To ensure the correct reading frame prior to sequence alignment, all
sequences were translated to amino acids in ExPASy (Gasteiger et al.
2003). Alignments were completed in MEGA7 (Kumar et al. 2016) using
MUSCLE with the nucleotides for the coding regions of plant plastids and
default settings. Non-informative gaps were manually removed from the
matK alignments and excess lengths were trimmed from the ends of both
genes. We identified GTR+G+I as the best model for rbcL and GTR+G as the
best model for matK using the Model Selection tool in MEGA7.
Bayesian inference of trees was performed using MrBayes (Huelsenbeck and
Ronquist 2001) with two partitions: one for matK and one for rbcL. We
ran our model for 100 000 000 generations with 4 chains at a temperature
of 0.2 and a stop value of 0.01 for convergence. The sample frequency
was set to every 1000 generations with a burn-in fraction of 0.25 and
the trees were dated by constraining seven nodes (Table 1; Bell et al.

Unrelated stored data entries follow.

(** A parser that raises something else than a [ValueError]: the run ends
    there. *)
Definition raising_parse (key out : string) (src : AdapterSource) : outcome (list Scanned) :=
  if bool_decide (out = "garbage") then Raise (TypeError "unhashable type: 'list'") else demo_parse key out src.
Definition demo_run_plan : Orch :=
  Orchestrator.dispatch_and_run 60 (step_runner (fun _ _ => Ret ("garbage", "", 0%Z)) raising_parse (fun _ => false) (demo_context ["http://a/"; "http://b"]))
    None "w" 0%Z (Orchestrator.chain_plan 3) 5.

Lemma containers_are_bounded_witness :
  length (scans (after (fun _ _ => Ret ("garbage", "", 0%Z)) raising_parse (fun _ => false) (demo_context ["http://a/"; "http://b"]) (calls demo_run_plan))) = 1%nat
  /\ (length (scans (after (fun _ _ => Ret ("garbage", "", 0%Z)) raising_parse (fun _ => false) (demo_context ["http://a/"; "http://b"]) (calls demo_run_plan))) <= 18)%nat.
Proof.
  split; [vm_compute; reflexivity|].
  exact (containers_are_bounded (fun _ _ => Ret ("garbage", "", 0%Z)) raising_parse (fun _ => false) (demo_context ["http://a/"; "http://b"])
    60 None "w" 0 (Orchestrator.chain_plan 3) 5 Orchestrator.chain_wf).
Defined.

End StepRunnerFacts.
(** Nothing is lost but the records without a key and those of a key that
    already has an observation. *)
Lemma picks_complete n seen rs l r k :
  picks n seen rs l -> r ∈ rs -> key_of r = Ret (Some k) -> k ∈ seen \/ k ∈ (fun x => x.1.1.1) <$> l.
Proof.
  induction 1 as [n seen|n seen r' rs l Hk H IH|n seen k' r' rs l Hk Hs H IH|n seen k' r' d o rs l Hk Hs Hd Ho H IH];
    intros Hin Hr; [by apply elem_of_nil in Hin|..]; apply elem_of_cons in Hin as [->|Hin].
  - congruence.
  - by apply IH.
  - left. congruence.
  - by apply IH.
  - right. rewrite fmap_cons. assert (k = k') as -> by congruence. apply elem_of_cons. by left.
  - rewrite fmap_cons. cbn [fst]. destruct (IH Hin Hr) as [[Hs'|Hs']%elem_of_app|Hl].
    + by left.
    + apply list_elem_of_singleton in Hs' as ->. right. apply elem_of_cons. by left.
    + right. apply elem_of_cons. by right.
Qed.

(** The only failures of a loop are those of its records. *)
Lemma collect_raises (P : exn -> Prop) n seen rs e :
  (forall r e, key_of r = Raise e -> P e) -> (forall r e, draft r = Raise e -> P e) ->
  (forall j d e, observe t source j d = Raise e -> P e) ->
  collect n seen rs = Raise e -> P e.
Proof.
  intros Hk Hd Ho. revert n seen; induction rs as [|r rs IH]; intros n seen; [done|]. cbn [collect].
  intros [H|(k & _ & H)]%bind_Raise; [by eapply Hk|]. destruct k as [k|]; [|by eapply IH].
  case_bool_decide; [by eapply IH|]. apply bind_Raise in H as [H|(d & _ & H)]; [by eapply Hd|].
  apply bind_Raise in H as [H|(o & _ & H)]; [by eapply Ho|]. apply bind_Raise in H as [H|(l & _ & H)]; [by eapply IH|done].
Qed.
(* ===== verification/Intel.v ===== *)
(** * Vulnerability intelligence: records and sources

    Models [src/secopent/domain/intel/provenance.py] and [models.py] (Module
    [Intel]) and [src/secopent/infrastructure/intel_sources/__init__.py]
    (Modules [IntelTime], [Csv], [OsvClient], [KevClient], [EpssClient],
    [NvdProxyClient], [SourceSync]).  The HTTP client is a parameter: what it
    answered to the request.  A field whose JSON value has not the documented
    type is refused with a TypeError (Python goes on with it); the basic and
    week forms of ISO dates are not read. *)
From S2P Require Import Prelude PyStr PyTime PyFloat Sha256 Canonical PyJson PyText PyIso PyDict JsonText Policy Net Scope Enforcer Contracts Adapters StepRunner ToolText.

#[local] Open Scope Z_scope.

(** ** Records *)
Record Provenance : Type := mkProvenance { pv_source : string; fetched_at : datetime; source_version : string }.

Record AffectedProduct : Type := mkProduct {
  vendor : string;
  product : string;
  cpe : option string;
  package : option string;
  version_range : string;
  fixed_versions : list string
}.

Record ExploitationSignal : Type := mkSignal {
  kev : bool;
  epss_score : pyfloat;
  public_exploit : bool;
  ransomware : bool;
  active_exploitation : bool
}.

Record DetectionMapping : Type := mkMapping {
  dm_vulnerability_id : string;
  case_version : string;
  detection_type : string;
  dm_risk : RiskClass;
  dm_confidence : pyfloat
}.

(** An aware [datetime]: its instant and its UTC offset in microseconds. *)
Record aware : Type := mkAware { instant : datetime; utcoffset : Z }.

Record Vulnerability : Type := mkVulnerability {
  canonical_id : string;
  aliases : list string;
  v_description : string;
  cvss : list (string * (pyfloat * Provenance));
  v_cwe : list string;
  references : list string;
  published_at : aware;
  affected_products : list AffectedProduct;
  exploitation_signal : ExploitationSignal;
  detection_mappings : list DetectionMapping;
  v_provenance : Provenance;
  v_digest : string
}.

Module Intel.

Definition in_range (lo hi x : pyfloat) : bool := PyFloat.leb lo x && PyFloat.leb x hi.
Definition probability (x : pyfloat) : bool := in_range (flt "0.0") (flt "1.0") x.
Definition cvss_score (x : pyfloat) : bool := in_range (flt "0.0") (flt "10.0") x.

Definition invalid (b : bool) (msg : string) : outcome unit := raise_if b (DomainValidationError msg).

Definition check_provenance (p : Provenance) : outcome Provenance :=
  invalid (PyStr.is_empty (pv_source p)) "Provenance.source must be non-empty";;
  invalid (PyStr.is_empty (source_version p)) "Provenance.source_version must be non-empty";;
  Ret p.

Definition check_product (p : AffectedProduct) : outcome AffectedProduct :=
  invalid (PyStr.is_empty (vendor p)) "AffectedProduct.vendor must be non-empty";;
  invalid (PyStr.is_empty (product p)) "AffectedProduct.product must be non-empty";;
  Ret p.

Definition check_signal (s : ExploitationSignal) : outcome ExploitationSignal :=
  invalid (negb (probability (epss_score s))) "ExploitationSignal.epss_score must be in [0.0, 1.0]";;
  Ret s.

Definition check_mapping (m : DetectionMapping) : outcome DetectionMapping :=
  invalid (PyStr.is_empty (dm_vulnerability_id m)) "DetectionMapping.vulnerability_id must be non-empty";;
  invalid (PyStr.is_empty (case_version m)) "DetectionMapping.case_version must be non-empty";;
  invalid (PyStr.is_empty (detection_type m)) "DetectionMapping.detection_type must be non-empty";;
  invalid (negb (probability (dm_confidence m))) "DetectionMapping.confidence must be in [0.0, 1.0]";;
  Ret m.

(** [_dedup_preserve_order] *)
Definition dedup_preserve_order (values : list string) : list string :=
  foldl (fun out v => if bool_decide (v ∈ out) then out else out ++ [v]) [] values.

Definition check_score (e : string * (pyfloat * Provenance)) : outcome unit :=
  invalid (PyStr.is_empty e.1) "Vulnerability.cvss source key must be non-empty";;
  invalid (negb (cvss_score e.2.1)) ("Vulnerability.cvss[" +:+ PyStr.repr e.1 +:+ "] score must be in [0.0, 10.0]").

Fixpoint check_scores (l : list (string * (pyfloat * Provenance))) : outcome unit :=
  match l with [] => Ret tt | e :: r => check_score e;; check_scores r end.

(** *** The canonical JSON *)
Definition provenance_json (p : Provenance) : json :=
  JObj [("source", JStr (pv_source p)); ("fetched_at", Canonical.jtime (fetched_at p)); ("source_version", JStr (source_version p))].
Definition product_json (p : AffectedProduct) : json :=
  JObj [("vendor", JStr (vendor p)); ("product", JStr (product p)); ("cpe", Canonical.jopt JStr (cpe p)); ("package", Canonical.jopt JStr (package p));
        ("version_range", JStr (version_range p)); ("fixed_versions", Canonical.jstrs (fixed_versions p))].
Definition signal_json (s : ExploitationSignal) : outcome json :=
  e ← Canonical.json_of_float (epss_score s);
  Ret (JObj [("kev", JBool (kev s)); ("epss_score", e); ("public_exploit", JBool (public_exploit s));
             ("ransomware", JBool (ransomware s)); ("active_exploitation", JBool (active_exploitation s))]).
Definition mapping_json (m : DetectionMapping) : outcome json :=
  c ← Canonical.json_of_float (dm_confidence m);
  Ret (JObj [("vulnerability_id", JStr (dm_vulnerability_id m)); ("case_version", JStr (case_version m));
             ("detection_type", JStr (detection_type m)); ("risk", Canonical.jenum (dm_risk m)); ("confidence", c)]).
Definition score_json (e : string * (pyfloat * Provenance)) : outcome (string * json) :=
  s ← Canonical.json_of_float e.2.1; Ret (e.1, JArr [s; provenance_json e.2.2]).

Definition body (v : Vulnerability) : outcome json :=
  scores ← mapM_outcome score_json (cvss v);
  signal ← signal_json (exploitation_signal v);
  mappings ← mapM_outcome mapping_json (detection_mappings v);
  Ret (JObj [("canonical_id", JStr (canonical_id v)); ("aliases", Canonical.jstrs (aliases v)); ("description", JStr (v_description v));
             ("cvss", JObj scores); ("cwe", Canonical.jstrs (v_cwe v)); ("references", Canonical.jstrs (references v));
             ("published_at", Canonical.jtime (instant (published_at v)));
             ("affected_products", JArr (product_json <$> affected_products v)); ("exploitation_signal", signal);
             ("detection_mappings", JArr mappings); ("provenance", provenance_json (v_provenance v))]).

Definition with_aliases (v : Vulnerability) (l : list string) : Vulnerability :=
  mkVulnerability (canonical_id v) l (v_description v) (cvss v) (v_cwe v) (references v) (published_at v)
    (affected_products v) (exploitation_signal v) (detection_mappings v) (v_provenance v) (v_digest v).
Definition with_digest (v : Vulnerability) (d : string) : Vulnerability :=
  mkVulnerability (canonical_id v) (aliases v) (v_description v) (cvss v) (v_cwe v) (references v) (published_at v)
    (affected_products v) (exploitation_signal v) (detection_mappings v) (v_provenance v) d.

(** [Vulnerability(...)]: a digest that is given is kept. *)
Definition make_vulnerability (v : Vulnerability) : outcome Vulnerability :=
  invalid (PyStr.is_empty (canonical_id v)) "Vulnerability.canonical_id must be non-empty";;
  check_scores (cvss v);;
  let v := with_aliases v (dedup_preserve_order (aliases v)) in
  if PyStr.is_empty (v_digest v) then j ← body v; Ret (with_digest v (Canonical.canonical_digest j)) else Ret v.

(** *** Lemmas *)

Lemma dedup_spec (acc l : list string) : NoDup acc ->
  let out := foldl (fun out v => if bool_decide (v ∈ out) then out else out ++ [v]) acc l in
  NoDup out /\ (forall x, x ∈ out <-> x ∈ acc \/ x ∈ l).
Proof.
  revert acc. induction l as [|v l IH]; intros acc Ha; cbn.
  { split; [done|]. intros x. set_solver. }
  case_bool_decide as Hv.
  - destruct (IH acc Ha) as [H1 H2]. split; [done|]. intros x. rewrite H2, elem_of_cons. naive_solver.
  - destruct (IH (acc ++ [v])) as [H1 H2].
    { apply NoDup_app. split_and!; [done| |apply NoDup_singleton]. intros x Hx ->%list_elem_of_singleton. done. }
    split; [done|]. intros x. rewrite H2, elem_of_cons, elem_of_app, list_elem_of_singleton. tauto.
Qed.

Lemma dedup_id (l : list string) : NoDup l -> dedup_preserve_order l = l.
Proof.
  unfold dedup_preserve_order. enough (H : forall acc, NoDup (acc ++ l) ->
    foldl (fun out v => if bool_decide (v ∈ out) then out else out ++ [v]) acc l = acc ++ l) by (intros Hl; exact (H [] Hl)).
  induction l as [|v l IH]; intros acc Hnd; cbn; [by rewrite app_nil_r|].
  rewrite bool_decide_false.
  - change (v :: l) with ([v] ++ l). rewrite app_assoc. apply IH. by rewrite <- app_assoc.
  - apply NoDup_app in Hnd as (_ & H & _). intros Hv. apply (H v Hv). left.
Qed.

Lemma dedup_NoDup l : NoDup (dedup_preserve_order l).
Proof. apply (dedup_spec [] l). constructor. Qed.

(** What the constructor has checked of a vulnerability. *)
Record built (v : Vulnerability) : Prop := {
  built_id : PyStr.is_empty (canonical_id v) = false;
  built_scores : check_scores (cvss v) = Ret tt;
  built_aliases : NoDup (aliases v);
  built_digest : PyStr.is_empty (v_digest v) = false
}.

Lemma digest_nonempty j : PyStr.is_empty (Canonical.canonical_digest j) = false.
Proof. reflexivity. Qed.

Lemma make_built v v' : make_vulnerability v = Ret v' -> built v'.
Proof.
  unfold make_vulnerability. intros (u & Hid & H)%bind_Ret. apply bind_Ret in H as ([] & Hs & H).
  apply raise_if_Ret in Hid. cbn zeta in H. destruct (PyStr.is_empty _) eqn:Ed in H.
  - apply bind_Ret in H as (j & _ & [= <-]). split; cbn; [done|done|apply dedup_NoDup|apply digest_nonempty].
  - injection H as <-. split; cbn; [done|done|apply dedup_NoDup|done].
Qed.

(** Building again what is built changes nothing. *)
Lemma make_again v : built v -> make_vulnerability v = Ret v.
Proof.
  intros [Hi Hs Ha Hd]. unfold make_vulnerability. rewrite Hi. cbn [invalid raise_if mbind outcome_bind]. rewrite Hs.
  cbn [mbind outcome_bind]. rewrite dedup_id by done. cbn. rewrite Hd. by destruct v.
Qed.

End Intel.

(** ** Times of the sources *)
Module IntelTime.

(** Hours and, if any, minutes, seconds and their fraction, of which six
    digits count. *)
Definition micros (s : string) : option (Z * string) :=
  match PyIso.sep "." s with
  | None => Some (0, s)
  | Some r =>
      let n := ToolText.digits_at_most (String.length r) r in
      if Nat.eqb n 0 then None
      else
        let k := Nat.min n 6 in
        Some (PyStr.digits_val 0 (PyStr.take k r) * 10 ^ (6 - Z.of_nat k), PyStr.drop n r)
  end.

Definition time_of_day (s : string) : option (Z * string) :=
  '(h, r) ← PyIso.num 2 s;
  '(mi, r) ← match PyIso.sep ":" r with Some r => PyIso.num 2 r | None => Some (0, r) end;
  '(sec, r) ← match PyIso.sep ":" r with Some r => PyIso.num 2 r | None => Some (0, r) end;
  '(us, r) ← micros r;
  if (h <? 24) && (mi <? 60) && (sec <? 60) then Some ((h * 3600 + mi * 60 + sec) * PyTime.second + us, r) else None.

(** [datetime.fromisoformat]: the local time and, if any, the UTC offset. *)
Definition fromisoformat (s : string) : option (Z * option Z) :=
  '(y, r) ← PyIso.num 4 s; r ← PyIso.sep "-" r; '(m, r) ← PyIso.num 2 r; r ← PyIso.sep "-" r; '(d, r) ← PyIso.num 2 r;
  if negb (PyIso.date_ok y m d) then None
  else
    let date := (PyTime.ymd2ord (y, m, d) - 1) * PyTime.day in
    match r with
    | EmptyString => Some (date, None)
    | String _ r =>
        '(t, r) ← time_of_day r;
        if PyStr.is_empty r then Some (date + t, None) else off ← PyIso.offset r; Some (date + t, Some off)
    end.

2010). The analysis converged at 10 304 000 generations. We illustrate
the posterior with the majority rule consensus tree, created by
collapsing clades with posterior probabilities less than 50% to
polytomies (Supplementary material Appendix 1, Figure A1).
Phylogenetic structure
We used mean pairwise distance (MPD) as our measure of phylogenetic
structure. MPD is more sensitive to changes in distantly related taxa
than is the mean nearest taxon distance (Webb et al. 2002). To prevent
bias resulting from calculations due to distantly related species (e.g.Lycopodium species), we used only the angiosperms (133/145
sampled species) to calculate MPD. We calculated a standardized measure
of MPD with the aid of the function ses.mpd , in the R package
“picante” by comparing the observed phylogenetic community structure
to a specified null model with a randomized community structure (Kembel
et al. 2010, R Core Team 2019). Using taxa that were identified to the
species-level, we calculated both (1) a presence/absence-based measure
of MPD (calculated at the sub-plot level and then averaged within each
plot) and (2) an abundance-based measure (calculated for a single
sub-plot in each plot), by weighting the pairwise distances by the
product of the relative abundance of each species in each pair. Both MPD
metrics were calculated for every tree in the posterior sample (created
by merging the two runs and removing the 25% burn-in: final n =
15,458 trees) and averaged to produce a single measure for each plot.
For our null model we used the independentswap algorithm (with
1000 iterations per run and 999 runs), which randomizes the community
data matrix while maintaining species occurrence frequency and sample
species richness (Gotelli 2000). We used the p-value, or quantile, of
observed MPD vs. the MPD of null communities as our standardized
response variable, as this metric is less biased than the more common
Net-Relatedness Index (Vamosi et al. 2014). Our measure describes the
rank of the observed phylogenetic dispersion relative to the
distribution produced by the null model. A value of 0 corresponds to a
community that is more clumped than any of the null communities, a value
of 0.5 corresponds to a community that has a median dispersion relative
to the null communities, and a value of 1 corresponds to a community
that is more dispersed than any of the null communities. We refer to
these metrics as phylogenetic dispersion (from the species
presence/absence data) and abundance-weighted phylogenetic dispersion
(from the relative species abundance data).